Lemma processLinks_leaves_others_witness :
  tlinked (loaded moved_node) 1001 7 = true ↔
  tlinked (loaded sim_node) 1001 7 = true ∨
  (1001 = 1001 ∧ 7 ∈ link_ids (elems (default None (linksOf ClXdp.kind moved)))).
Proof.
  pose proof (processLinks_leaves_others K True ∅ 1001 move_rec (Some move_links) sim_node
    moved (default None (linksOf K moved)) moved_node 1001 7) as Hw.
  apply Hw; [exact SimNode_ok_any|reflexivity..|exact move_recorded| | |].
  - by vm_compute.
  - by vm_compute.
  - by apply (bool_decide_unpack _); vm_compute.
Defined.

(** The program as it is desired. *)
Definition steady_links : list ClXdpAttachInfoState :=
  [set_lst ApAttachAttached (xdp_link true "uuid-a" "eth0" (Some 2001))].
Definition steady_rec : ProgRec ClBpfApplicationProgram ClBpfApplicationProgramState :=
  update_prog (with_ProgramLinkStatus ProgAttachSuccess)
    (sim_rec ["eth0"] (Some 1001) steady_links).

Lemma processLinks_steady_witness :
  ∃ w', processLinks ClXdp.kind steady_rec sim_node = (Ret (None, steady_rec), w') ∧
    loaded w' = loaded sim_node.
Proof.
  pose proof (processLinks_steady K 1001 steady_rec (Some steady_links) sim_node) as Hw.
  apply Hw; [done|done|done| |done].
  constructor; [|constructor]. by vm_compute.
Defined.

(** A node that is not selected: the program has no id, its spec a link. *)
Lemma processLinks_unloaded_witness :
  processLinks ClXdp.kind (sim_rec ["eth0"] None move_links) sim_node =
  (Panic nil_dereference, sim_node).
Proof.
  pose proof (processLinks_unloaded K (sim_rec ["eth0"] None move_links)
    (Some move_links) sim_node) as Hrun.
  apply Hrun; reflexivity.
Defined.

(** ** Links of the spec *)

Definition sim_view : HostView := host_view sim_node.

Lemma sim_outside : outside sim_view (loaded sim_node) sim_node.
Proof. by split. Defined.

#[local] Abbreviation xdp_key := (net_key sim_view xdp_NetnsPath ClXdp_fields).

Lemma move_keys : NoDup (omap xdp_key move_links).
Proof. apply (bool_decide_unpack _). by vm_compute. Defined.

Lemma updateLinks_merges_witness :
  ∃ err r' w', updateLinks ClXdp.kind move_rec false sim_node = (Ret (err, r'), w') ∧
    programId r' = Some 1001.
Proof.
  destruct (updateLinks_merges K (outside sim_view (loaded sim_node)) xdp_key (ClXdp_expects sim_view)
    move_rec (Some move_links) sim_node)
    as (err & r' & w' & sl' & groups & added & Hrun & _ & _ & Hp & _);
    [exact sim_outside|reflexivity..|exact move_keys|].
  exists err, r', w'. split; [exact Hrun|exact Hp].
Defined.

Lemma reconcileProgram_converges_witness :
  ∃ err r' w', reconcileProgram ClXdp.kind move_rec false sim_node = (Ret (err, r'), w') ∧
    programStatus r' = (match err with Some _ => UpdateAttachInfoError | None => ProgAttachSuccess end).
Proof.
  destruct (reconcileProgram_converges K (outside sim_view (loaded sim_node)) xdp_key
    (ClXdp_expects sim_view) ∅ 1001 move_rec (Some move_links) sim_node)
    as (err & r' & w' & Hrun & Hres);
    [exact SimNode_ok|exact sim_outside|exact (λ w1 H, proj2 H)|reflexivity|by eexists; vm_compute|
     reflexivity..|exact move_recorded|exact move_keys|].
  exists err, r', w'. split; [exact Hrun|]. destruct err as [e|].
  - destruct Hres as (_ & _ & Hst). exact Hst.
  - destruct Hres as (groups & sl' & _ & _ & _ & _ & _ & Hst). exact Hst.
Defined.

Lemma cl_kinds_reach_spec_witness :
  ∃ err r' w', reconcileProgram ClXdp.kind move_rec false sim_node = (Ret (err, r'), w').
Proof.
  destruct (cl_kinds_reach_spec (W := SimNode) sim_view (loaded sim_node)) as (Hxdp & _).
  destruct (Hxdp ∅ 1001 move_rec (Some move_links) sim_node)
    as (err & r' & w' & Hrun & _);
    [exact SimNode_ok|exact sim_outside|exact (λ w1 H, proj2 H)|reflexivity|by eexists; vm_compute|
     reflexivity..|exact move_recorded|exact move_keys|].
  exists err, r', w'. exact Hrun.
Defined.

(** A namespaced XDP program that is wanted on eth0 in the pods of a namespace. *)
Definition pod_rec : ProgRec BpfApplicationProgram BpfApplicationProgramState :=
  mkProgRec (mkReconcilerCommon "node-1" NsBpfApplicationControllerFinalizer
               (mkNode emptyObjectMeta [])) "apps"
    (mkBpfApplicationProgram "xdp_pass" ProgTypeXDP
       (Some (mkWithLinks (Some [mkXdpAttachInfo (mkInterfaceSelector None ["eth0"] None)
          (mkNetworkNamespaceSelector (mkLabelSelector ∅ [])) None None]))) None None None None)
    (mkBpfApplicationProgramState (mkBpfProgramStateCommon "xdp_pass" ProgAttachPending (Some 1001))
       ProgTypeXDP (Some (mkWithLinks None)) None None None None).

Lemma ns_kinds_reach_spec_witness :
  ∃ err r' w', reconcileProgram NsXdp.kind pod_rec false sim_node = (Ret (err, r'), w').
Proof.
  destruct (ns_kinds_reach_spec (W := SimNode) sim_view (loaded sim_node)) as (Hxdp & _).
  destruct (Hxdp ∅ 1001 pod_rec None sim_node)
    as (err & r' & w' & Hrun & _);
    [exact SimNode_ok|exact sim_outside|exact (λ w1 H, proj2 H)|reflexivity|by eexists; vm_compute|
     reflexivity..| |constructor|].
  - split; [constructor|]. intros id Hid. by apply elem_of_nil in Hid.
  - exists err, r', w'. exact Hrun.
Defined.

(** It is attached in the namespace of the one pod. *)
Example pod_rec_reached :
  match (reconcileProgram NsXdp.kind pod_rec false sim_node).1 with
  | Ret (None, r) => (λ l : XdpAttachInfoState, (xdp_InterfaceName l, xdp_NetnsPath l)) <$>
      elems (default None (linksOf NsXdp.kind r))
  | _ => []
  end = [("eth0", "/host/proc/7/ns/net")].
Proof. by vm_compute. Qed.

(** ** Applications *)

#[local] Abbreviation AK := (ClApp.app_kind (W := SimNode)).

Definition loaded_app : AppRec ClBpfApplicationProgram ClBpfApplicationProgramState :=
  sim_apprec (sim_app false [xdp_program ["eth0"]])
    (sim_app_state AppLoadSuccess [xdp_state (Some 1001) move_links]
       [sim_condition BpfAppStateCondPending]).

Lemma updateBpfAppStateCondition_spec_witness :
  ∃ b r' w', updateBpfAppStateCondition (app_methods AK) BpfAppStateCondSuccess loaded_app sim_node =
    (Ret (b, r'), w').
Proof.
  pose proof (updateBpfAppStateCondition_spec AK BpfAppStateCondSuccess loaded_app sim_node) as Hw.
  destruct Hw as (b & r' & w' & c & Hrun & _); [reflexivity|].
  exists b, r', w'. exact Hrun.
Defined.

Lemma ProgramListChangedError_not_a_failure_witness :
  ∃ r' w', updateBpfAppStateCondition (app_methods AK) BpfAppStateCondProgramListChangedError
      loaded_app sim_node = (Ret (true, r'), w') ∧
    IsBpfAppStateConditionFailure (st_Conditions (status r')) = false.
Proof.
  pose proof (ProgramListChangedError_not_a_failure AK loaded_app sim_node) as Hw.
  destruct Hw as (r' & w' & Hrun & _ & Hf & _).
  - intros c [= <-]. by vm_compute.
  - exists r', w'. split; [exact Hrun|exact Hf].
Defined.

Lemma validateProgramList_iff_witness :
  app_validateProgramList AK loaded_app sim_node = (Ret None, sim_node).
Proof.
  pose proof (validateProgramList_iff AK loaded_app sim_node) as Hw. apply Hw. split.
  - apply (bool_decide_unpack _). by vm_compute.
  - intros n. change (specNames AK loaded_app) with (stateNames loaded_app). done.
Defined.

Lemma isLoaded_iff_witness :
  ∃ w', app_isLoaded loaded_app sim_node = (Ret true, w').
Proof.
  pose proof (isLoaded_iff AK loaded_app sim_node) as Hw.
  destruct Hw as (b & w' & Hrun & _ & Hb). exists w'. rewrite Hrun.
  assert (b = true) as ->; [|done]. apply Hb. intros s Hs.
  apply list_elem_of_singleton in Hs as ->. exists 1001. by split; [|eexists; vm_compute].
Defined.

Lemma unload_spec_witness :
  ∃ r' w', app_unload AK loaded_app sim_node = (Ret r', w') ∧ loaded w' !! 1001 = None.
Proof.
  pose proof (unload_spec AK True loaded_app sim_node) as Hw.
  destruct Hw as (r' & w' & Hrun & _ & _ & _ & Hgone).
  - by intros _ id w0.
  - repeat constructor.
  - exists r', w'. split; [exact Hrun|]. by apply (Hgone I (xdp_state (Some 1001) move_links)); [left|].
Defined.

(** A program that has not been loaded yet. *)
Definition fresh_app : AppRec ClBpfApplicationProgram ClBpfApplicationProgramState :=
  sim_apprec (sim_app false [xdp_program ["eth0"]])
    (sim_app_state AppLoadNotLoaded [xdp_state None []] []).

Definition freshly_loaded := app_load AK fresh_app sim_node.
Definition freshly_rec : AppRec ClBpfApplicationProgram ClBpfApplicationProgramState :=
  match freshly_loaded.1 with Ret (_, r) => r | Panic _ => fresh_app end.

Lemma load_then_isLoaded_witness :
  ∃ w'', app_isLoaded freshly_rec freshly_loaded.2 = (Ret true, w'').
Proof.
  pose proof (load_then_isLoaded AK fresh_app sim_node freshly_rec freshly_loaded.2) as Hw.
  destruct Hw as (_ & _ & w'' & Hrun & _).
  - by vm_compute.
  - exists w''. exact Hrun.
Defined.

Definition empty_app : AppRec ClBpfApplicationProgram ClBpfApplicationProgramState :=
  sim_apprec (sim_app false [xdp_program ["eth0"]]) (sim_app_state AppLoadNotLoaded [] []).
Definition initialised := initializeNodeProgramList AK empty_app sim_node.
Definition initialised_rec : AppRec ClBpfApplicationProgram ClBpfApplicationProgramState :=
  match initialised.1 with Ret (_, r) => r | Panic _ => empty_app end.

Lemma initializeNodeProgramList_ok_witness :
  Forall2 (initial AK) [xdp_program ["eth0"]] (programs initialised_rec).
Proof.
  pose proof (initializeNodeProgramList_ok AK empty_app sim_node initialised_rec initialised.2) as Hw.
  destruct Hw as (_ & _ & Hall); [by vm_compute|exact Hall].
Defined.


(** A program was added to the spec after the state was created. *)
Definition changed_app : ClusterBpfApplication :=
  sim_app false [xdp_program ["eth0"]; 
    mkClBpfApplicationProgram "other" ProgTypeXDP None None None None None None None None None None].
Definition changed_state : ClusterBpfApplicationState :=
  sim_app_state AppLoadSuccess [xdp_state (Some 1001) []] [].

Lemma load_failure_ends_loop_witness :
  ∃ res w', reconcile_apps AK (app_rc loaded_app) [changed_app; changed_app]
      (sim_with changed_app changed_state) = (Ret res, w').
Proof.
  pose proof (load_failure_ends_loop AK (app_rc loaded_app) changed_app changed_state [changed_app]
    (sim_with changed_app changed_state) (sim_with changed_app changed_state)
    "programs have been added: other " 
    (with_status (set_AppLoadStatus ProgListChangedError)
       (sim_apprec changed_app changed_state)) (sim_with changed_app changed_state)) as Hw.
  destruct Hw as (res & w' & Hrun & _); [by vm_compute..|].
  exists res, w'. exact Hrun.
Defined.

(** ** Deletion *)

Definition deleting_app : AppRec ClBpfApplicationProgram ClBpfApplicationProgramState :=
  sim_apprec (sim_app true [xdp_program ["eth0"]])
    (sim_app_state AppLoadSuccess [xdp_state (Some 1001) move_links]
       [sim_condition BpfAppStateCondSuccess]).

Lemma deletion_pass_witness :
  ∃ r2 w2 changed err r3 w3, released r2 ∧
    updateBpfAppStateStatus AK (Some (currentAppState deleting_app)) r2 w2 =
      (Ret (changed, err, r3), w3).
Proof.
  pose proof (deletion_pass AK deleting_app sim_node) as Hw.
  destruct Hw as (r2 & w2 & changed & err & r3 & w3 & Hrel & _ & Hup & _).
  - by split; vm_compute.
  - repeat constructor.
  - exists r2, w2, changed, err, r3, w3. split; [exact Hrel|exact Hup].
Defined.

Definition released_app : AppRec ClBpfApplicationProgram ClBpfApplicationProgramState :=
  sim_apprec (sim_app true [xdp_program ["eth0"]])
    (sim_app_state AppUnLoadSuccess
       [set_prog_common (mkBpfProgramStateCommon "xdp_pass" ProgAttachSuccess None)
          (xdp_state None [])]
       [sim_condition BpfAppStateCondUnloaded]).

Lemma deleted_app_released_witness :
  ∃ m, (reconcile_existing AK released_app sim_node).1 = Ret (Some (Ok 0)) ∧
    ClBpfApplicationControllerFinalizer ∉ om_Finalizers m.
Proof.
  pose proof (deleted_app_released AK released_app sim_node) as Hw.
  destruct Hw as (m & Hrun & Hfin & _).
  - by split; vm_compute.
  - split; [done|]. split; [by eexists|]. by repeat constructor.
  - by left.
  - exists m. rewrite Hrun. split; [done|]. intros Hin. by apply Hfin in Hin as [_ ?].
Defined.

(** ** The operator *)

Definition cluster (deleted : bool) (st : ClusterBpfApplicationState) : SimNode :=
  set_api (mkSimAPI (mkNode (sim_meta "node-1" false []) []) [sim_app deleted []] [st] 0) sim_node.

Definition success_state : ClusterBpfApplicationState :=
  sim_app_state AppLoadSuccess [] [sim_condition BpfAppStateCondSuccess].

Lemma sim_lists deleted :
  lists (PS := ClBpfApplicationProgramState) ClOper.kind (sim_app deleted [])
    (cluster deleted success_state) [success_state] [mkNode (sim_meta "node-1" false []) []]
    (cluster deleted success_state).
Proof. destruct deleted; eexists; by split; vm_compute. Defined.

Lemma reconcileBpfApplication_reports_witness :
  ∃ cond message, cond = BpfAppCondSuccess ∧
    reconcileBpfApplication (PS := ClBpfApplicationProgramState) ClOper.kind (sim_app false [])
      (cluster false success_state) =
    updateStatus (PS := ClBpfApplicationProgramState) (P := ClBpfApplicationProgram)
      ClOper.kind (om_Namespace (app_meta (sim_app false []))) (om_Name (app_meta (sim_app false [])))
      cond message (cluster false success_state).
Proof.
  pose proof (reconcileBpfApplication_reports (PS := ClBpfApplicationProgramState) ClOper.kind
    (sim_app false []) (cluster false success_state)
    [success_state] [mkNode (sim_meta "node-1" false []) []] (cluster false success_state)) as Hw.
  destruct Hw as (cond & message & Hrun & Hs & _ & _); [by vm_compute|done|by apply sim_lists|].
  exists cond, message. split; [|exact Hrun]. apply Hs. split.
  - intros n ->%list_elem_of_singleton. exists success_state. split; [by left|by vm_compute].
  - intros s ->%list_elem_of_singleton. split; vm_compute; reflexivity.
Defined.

--

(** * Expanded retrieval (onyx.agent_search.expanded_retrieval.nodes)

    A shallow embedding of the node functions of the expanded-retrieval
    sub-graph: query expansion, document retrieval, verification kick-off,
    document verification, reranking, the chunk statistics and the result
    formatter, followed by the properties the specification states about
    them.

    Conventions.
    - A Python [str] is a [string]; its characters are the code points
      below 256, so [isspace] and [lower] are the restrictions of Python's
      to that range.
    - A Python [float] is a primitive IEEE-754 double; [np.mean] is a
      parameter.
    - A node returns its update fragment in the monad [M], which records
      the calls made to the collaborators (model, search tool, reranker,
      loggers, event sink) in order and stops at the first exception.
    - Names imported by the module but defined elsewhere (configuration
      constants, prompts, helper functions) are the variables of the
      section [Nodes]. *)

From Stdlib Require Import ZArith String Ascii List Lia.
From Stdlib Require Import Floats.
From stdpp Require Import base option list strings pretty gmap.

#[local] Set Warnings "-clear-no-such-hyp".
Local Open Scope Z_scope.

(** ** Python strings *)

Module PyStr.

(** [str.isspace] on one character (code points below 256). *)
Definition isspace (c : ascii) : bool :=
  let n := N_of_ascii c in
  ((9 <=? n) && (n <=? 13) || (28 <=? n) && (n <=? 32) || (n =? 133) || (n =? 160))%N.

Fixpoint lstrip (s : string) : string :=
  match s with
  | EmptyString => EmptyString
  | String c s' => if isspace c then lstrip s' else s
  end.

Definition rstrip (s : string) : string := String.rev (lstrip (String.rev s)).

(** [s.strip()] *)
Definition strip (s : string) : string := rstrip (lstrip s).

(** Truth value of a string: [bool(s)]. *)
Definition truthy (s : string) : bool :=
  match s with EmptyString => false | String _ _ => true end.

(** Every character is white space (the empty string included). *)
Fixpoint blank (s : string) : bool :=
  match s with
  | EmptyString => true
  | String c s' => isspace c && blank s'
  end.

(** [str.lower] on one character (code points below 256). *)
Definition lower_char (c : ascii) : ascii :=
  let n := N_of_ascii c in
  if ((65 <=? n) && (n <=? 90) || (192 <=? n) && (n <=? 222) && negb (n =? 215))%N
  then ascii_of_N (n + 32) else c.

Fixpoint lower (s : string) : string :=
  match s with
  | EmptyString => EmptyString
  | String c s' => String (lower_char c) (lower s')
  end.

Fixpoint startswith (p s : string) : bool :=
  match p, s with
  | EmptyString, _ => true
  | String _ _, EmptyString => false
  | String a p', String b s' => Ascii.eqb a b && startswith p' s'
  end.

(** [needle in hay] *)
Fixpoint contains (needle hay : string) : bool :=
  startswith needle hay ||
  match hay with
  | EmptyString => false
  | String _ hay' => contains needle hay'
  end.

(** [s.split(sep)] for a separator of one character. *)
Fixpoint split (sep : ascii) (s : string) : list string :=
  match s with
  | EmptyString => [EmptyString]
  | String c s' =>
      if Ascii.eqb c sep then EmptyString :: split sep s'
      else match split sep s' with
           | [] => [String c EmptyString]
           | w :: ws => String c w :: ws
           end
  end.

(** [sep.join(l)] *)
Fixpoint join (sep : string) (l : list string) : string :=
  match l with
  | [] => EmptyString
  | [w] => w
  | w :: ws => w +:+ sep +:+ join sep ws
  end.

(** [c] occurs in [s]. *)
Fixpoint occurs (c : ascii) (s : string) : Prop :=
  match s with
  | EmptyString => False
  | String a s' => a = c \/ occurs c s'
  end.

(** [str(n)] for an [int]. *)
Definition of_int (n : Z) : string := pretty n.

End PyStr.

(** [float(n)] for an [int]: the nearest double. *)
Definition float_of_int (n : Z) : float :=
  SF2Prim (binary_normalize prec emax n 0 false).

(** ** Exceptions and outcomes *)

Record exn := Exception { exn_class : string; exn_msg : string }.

--

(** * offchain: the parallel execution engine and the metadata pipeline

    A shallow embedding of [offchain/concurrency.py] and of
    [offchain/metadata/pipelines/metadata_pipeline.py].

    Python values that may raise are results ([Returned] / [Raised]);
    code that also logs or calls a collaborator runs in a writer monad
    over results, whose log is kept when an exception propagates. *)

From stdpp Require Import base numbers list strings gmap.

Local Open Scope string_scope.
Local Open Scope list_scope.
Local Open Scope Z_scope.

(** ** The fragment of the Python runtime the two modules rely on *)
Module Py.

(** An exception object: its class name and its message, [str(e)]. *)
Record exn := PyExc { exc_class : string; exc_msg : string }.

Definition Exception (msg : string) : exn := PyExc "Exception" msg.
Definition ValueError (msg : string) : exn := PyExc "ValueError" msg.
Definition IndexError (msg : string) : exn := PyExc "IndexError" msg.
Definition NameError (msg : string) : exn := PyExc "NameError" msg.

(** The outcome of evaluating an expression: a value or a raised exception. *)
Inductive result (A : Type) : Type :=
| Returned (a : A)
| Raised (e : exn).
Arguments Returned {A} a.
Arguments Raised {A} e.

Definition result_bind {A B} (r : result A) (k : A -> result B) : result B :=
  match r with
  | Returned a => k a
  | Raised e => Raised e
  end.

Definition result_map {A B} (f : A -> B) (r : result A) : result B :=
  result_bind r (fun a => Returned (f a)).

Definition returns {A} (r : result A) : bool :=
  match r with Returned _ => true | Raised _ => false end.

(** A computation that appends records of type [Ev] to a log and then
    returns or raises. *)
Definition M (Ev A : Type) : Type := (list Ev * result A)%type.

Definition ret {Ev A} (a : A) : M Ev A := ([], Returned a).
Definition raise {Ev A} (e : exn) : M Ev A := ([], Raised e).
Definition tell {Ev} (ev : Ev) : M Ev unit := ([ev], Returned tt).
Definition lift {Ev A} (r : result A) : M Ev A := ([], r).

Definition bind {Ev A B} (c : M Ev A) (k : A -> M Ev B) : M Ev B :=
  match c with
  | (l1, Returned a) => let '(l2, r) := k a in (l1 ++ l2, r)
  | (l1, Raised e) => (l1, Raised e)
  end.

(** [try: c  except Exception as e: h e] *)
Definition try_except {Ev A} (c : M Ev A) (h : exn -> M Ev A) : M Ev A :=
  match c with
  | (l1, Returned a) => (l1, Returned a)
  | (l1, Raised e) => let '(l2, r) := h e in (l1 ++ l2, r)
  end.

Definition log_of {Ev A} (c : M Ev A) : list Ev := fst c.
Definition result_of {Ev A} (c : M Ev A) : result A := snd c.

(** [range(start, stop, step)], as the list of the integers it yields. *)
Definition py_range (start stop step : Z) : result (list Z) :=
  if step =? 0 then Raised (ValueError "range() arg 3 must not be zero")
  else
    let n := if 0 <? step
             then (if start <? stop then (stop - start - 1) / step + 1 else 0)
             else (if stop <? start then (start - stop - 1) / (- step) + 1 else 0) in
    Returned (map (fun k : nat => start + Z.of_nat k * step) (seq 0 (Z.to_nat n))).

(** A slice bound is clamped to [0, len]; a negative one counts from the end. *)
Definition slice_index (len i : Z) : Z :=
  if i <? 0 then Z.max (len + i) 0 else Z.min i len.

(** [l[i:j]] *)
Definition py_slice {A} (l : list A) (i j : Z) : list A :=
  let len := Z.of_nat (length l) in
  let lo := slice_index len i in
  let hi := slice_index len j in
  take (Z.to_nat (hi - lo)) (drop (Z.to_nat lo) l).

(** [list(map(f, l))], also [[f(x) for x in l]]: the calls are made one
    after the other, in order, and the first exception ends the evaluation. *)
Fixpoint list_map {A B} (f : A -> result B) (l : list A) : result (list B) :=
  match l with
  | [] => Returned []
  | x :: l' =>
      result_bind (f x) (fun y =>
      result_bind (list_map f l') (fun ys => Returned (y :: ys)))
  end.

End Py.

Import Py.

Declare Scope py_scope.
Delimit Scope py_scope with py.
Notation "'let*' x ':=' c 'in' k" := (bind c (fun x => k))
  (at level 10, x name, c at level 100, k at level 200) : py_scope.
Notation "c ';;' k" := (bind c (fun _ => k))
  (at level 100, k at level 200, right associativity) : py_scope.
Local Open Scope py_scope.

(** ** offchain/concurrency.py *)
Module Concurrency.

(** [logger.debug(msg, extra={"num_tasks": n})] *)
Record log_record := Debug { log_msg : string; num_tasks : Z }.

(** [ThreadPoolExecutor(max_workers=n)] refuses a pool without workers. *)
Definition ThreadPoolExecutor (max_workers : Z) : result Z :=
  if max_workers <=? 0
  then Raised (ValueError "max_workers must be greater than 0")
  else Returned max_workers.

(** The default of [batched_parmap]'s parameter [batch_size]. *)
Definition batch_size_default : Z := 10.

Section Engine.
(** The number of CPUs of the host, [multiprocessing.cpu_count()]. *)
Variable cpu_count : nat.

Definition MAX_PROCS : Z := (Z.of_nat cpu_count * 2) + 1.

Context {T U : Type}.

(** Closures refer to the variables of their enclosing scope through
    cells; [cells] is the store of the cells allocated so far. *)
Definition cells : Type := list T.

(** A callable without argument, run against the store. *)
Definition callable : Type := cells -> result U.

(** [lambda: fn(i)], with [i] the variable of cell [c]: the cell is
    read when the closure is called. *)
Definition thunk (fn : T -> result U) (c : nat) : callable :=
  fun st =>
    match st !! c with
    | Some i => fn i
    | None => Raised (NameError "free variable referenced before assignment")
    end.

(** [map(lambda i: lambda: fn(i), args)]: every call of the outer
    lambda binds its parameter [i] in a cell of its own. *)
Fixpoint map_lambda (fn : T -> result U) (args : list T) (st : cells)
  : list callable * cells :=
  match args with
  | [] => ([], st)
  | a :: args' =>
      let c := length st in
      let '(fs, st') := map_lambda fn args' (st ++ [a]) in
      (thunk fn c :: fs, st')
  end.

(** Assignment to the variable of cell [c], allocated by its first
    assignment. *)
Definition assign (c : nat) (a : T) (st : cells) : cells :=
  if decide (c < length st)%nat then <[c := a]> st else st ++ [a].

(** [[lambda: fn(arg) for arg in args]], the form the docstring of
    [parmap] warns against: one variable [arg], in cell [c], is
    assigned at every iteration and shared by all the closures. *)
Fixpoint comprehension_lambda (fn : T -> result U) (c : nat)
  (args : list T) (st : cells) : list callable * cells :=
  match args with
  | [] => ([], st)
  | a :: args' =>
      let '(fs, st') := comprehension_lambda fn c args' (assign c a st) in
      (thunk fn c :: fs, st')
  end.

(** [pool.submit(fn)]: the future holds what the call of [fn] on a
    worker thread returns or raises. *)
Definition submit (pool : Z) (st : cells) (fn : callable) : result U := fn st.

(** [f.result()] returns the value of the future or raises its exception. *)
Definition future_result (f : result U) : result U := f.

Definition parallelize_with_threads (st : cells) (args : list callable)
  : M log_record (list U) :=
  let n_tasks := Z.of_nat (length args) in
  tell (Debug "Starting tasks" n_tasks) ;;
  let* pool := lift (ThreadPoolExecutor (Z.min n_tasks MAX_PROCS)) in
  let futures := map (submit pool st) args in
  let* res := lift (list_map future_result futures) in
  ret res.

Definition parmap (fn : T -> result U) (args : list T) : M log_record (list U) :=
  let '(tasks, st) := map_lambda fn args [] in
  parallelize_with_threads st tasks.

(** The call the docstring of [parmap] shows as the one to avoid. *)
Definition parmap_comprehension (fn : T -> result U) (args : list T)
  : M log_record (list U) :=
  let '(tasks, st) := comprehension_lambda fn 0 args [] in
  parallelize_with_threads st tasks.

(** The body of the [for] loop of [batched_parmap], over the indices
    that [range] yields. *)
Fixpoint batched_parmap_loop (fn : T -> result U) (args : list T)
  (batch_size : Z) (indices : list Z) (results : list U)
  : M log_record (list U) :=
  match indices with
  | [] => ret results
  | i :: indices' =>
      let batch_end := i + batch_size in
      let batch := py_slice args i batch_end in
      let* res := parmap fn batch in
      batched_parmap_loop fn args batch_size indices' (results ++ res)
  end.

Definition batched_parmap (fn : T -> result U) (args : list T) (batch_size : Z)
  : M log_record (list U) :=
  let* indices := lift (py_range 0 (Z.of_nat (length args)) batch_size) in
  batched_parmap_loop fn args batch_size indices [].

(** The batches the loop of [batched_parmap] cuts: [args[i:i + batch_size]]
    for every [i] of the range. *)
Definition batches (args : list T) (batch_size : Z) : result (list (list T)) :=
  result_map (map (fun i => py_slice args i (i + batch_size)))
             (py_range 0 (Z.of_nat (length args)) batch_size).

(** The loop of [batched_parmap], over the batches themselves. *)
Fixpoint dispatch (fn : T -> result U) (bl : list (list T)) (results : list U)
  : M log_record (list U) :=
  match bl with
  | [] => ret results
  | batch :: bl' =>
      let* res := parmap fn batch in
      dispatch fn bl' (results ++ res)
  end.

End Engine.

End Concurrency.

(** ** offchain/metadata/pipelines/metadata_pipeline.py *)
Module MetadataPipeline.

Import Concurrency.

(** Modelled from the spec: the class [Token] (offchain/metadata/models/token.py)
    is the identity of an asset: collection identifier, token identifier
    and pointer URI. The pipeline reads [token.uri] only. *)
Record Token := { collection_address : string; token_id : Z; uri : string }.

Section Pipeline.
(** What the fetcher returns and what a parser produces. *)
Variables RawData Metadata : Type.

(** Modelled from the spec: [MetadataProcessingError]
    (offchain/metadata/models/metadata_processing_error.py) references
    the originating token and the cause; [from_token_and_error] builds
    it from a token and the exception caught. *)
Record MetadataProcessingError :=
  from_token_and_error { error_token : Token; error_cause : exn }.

HOW TO COMPLETE THIS TASK:
The lines above from the one containing "A shallow embedding of [offchain/concurrency.py]" through the one containing "([ev], Returned tt)." are to be set down exactly, and no others.

ANSWER SPACE:
    A shallow embedding of [offchain/concurrency.py] and of
    [offchain/metadata/pipelines/metadata_pipeline.py].

    Python values that may raise are results ([Returned] / [Raised]);
    code that also logs or calls a collaborator runs in a writer monad
    over results, whose log is kept when an exception propagates. *)

From stdpp Require Import base numbers list strings gmap.

Local Open Scope string_scope.
Local Open Scope list_scope.
Local Open Scope Z_scope.

(** ** The fragment of the Python runtime the two modules rely on *)
Module Py.

(** An exception object: its class name and its message, [str(e)]. *)
Record exn := PyExc { exc_class : string; exc_msg : string }.

Definition Exception (msg : string) : exn := PyExc "Exception" msg.
Definition ValueError (msg : string) : exn := PyExc "ValueError" msg.
Definition IndexError (msg : string) : exn := PyExc "IndexError" msg.
Definition NameError (msg : string) : exn := PyExc "NameError" msg.

(** The outcome of evaluating an expression: a value or a raised exception. *)
Inductive result (A : Type) : Type :=
| Returned (a : A)
| Raised (e : exn).
Arguments Returned {A} a.
Arguments Raised {A} e.

Definition result_bind {A B} (r : result A) (k : A -> result B) : result B :=
  match r with
  | Returned a => k a
  | Raised e => Raised e
  end.

Definition result_map {A B} (f : A -> B) (r : result A) : result B :=
  result_bind r (fun a => Returned (f a)).

Definition returns {A} (r : result A) : bool :=
  match r with Returned _ => true | Raised _ => false end.

(** A computation that appends records of type [Ev] to a log and then
    returns or raises. *)
Definition M (Ev A : Type) : Type := (list Ev * result A)%type.

Definition ret {Ev A} (a : A) : M Ev A := ([], Returned a).
Definition raise {Ev A} (e : exn) : M Ev A := ([], Raised e).
Definition tell {Ev} (ev : Ev) : M Ev unit := ([ev], Returned tt).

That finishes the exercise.